**EXERCISE DETAILS**:
Two lines in the data below mark the range: the one with "rewrite Z.testbit_ones by" and the one with "exfalso. assert (Z.testbit". Return both, along with every line between them, exactly.

Records from a collection
--*--

Lemma PbEntry_marshal m : PbEntry_Marshal m = Ok (enc_PbEntry m).
Proof. apply marshal_emits; [apply PbEntry_emits|by rewrite PbEntry_size]. Qed.
Lemma PbConfState_marshal m : PbConfState_Marshal m = Ok (enc_PbConfState m).
Proof. apply marshal_emits; [apply PbConfState_emits|by rewrite PbConfState_size]. Qed.
Lemma PbSnapshotMetadata_marshal m : PbSnapshotMetadata_Marshal m = Ok (enc_PbSnapshotMetadata m).
Proof. apply marshal_emits; [apply PbSnapshotMetadata_emits|by rewrite PbSnapshotMetadata_size]. Qed.
Lemma PbSnapshot_marshal m : PbSnapshot_Marshal m = Ok (enc_PbSnapshot m).
Proof. apply marshal_emits; [apply PbSnapshot_emits|by rewrite PbSnapshot_size]. Qed.
Lemma PbHardState_marshal m : PbHardState_Marshal m = Ok (enc_PbHardState m).
Proof. apply marshal_emits; [apply PbHardState_emits|by rewrite PbHardState_size]. Qed.
Lemma PbConfChange_marshal m : PbConfChange_Marshal m = Ok (enc_PbConfChange m).
Proof. apply marshal_emits; [apply PbConfChange_emits|by rewrite PbConfChange_size]. Qed.
Lemma PbMessage_marshal m : PbMessage_Marshal m = Ok (enc_PbMessage m).
Proof. apply marshal_emits; [apply PbMessage_emits|by rewrite PbMessage_size]. Qed.

(** ** Reading varints *)

Lemma testbit_mod_pow2 a n k : 0 ≤ n → Z.testbit (a mod 2 ^ n) k = bool_decide (k < n) && Z.testbit a k.
Proof.
  intros Hn. case_bool_decide as Hk.
  - destruct (Z.neg_nonneg_cases k); [by rewrite !Z.testbit_neg_r by lia|]. by apply Z.mod_pow2_bits_low.
  - rewrite Z.mod_pow2_bits_high by lia. done.
Qed.

(** A group of seven bits and the rest. *)
Lemma split_group v s w :
  0 ≤ s → 0 ≤ w →
  Z.lor (Z.shiftl (Z.land v 127) s mod 2 ^ w) (Z.shiftl (Z.shiftr v 7) (s + 7) mod 2 ^ w) = Z.shiftl v s mod 2 ^ w.
Proof.
  intros Hs Hw. apply Z.bits_inj'. intros k Hk. change 127 with (Z.ones 7).
  rewrite Z.lor_spec, !testbit_mod_pow2 by done. rewrite !Z.shiftl_spec by done. rewrite Z.land_spec.
  destruct (bool_decide (k < w)); [|done]. simpl. destruct (Z.neg_nonneg_cases (k - s)) as [Hn|Hn].
  { rewrite !(Z.testbit_neg_r _ (k - s)), (Z.testbit_neg_r _ (k - (s + 7))) by lia. done. }
  rewrite Z.testbit_ones by lia. rewrite (proj2 (Z.leb_le _ _) Hn). simpl. destruct (k - s <? 7) eqn:Hlt; boolify.
  - rewrite andb_true_r, (Z.testbit_neg_r _ (k - (s + 7))) by lia. by rewrite orb_false_r.
  - rewrite andb_false_r, Z.shiftr_spec by lia. simpl. f_equal. lia.
Qed.

Lemma group_byte v : 128 ≤ v → let b := Z.lor (Z.land v 127) 128 in Z.land b 127 = Z.land v 127 ∧ (b <? 128) = false.
Proof.
  intros Hv b. split.
  - unfold b. apply Z.bits_inj'. intros k Hk. change 127 with (Z.ones 7). change 128 with (2 ^ 7).
    rewrite !Z.land_spec, Z.lor_spec, Z.land_spec, Z.testbit_ones, Z.pow2_bits_eqb by lia.
    destruct (Z.eqb_spec 7 k) as [<-|]; [simpl; by rewrite !andb_false_r|]. rewrite orb_false_r.
    rewrite <- andb_assoc. by rewrite andb_diag.
  - apply Z.ltb_ge. unfold b. destruct (Z.le_gt_cases 128 (Z.lor (Z.land v 127) 128)) as [?|Hlt]; [done|].
    exfalso. assert (Z.testbit (Z.lor (Z.land v 127) 128) 7 = true) as Ht.
    { rewrite Z.lor_spec. by rewrite orb_true_r. }
    rewrite (Z.bits_above_log2 _ 7) in Ht; [done| |].
    + apply Z.lor_nonneg. split; [apply Z.land_nonneg|]; lia.
    + destruct (Z.eq_dec (Z.lor (Z.land v 127) 128) 0) as [->|]; [done|]. apply Z.log2_lt_pow2; [|done].
      assert (0 ≤ Z.lor (Z.land v 127) 128); [|lia]. apply Z.lor_nonneg. split; [apply Z.land_nonneg|]; lia.
Qed.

--*--

**ANSWER**:
  rewrite Z.testbit_ones by lia. rewrite (proj2 (Z.leb_le _ _) Hn). simpl. destruct (k - s <? 7) eqn:Hlt; boolify.
  - rewrite andb_true_r, (Z.testbit_neg_r _ (k - (s + 7))) by lia. by rewrite orb_false_r.
  - rewrite andb_false_r, Z.shiftr_spec by lia. simpl. f_equal. lia.
Qed.

Lemma group_byte v : 128 ≤ v → let b := Z.lor (Z.land v 127) 128 in Z.land b 127 = Z.land v 127 ∧ (b <? 128) = false.
Proof.
  intros Hv b. split.
  - unfold b. apply Z.bits_inj'. intros k Hk. change 127 with (Z.ones 7). change 128 with (2 ^ 7).
    rewrite !Z.land_spec, Z.lor_spec, Z.land_spec, Z.testbit_ones, Z.pow2_bits_eqb by lia.
    destruct (Z.eqb_spec 7 k) as [<-|]; [simpl; by rewrite !andb_false_r|]. rewrite orb_false_r.
    rewrite <- andb_assoc. by rewrite andb_diag.
  - apply Z.ltb_ge. unfold b. destruct (Z.le_gt_cases 128 (Z.lor (Z.land v 127) 128)) as [?|Hlt]; [done|].
    exfalso. assert (Z.testbit (Z.lor (Z.land v 127) 128) 7 = true) as Ht.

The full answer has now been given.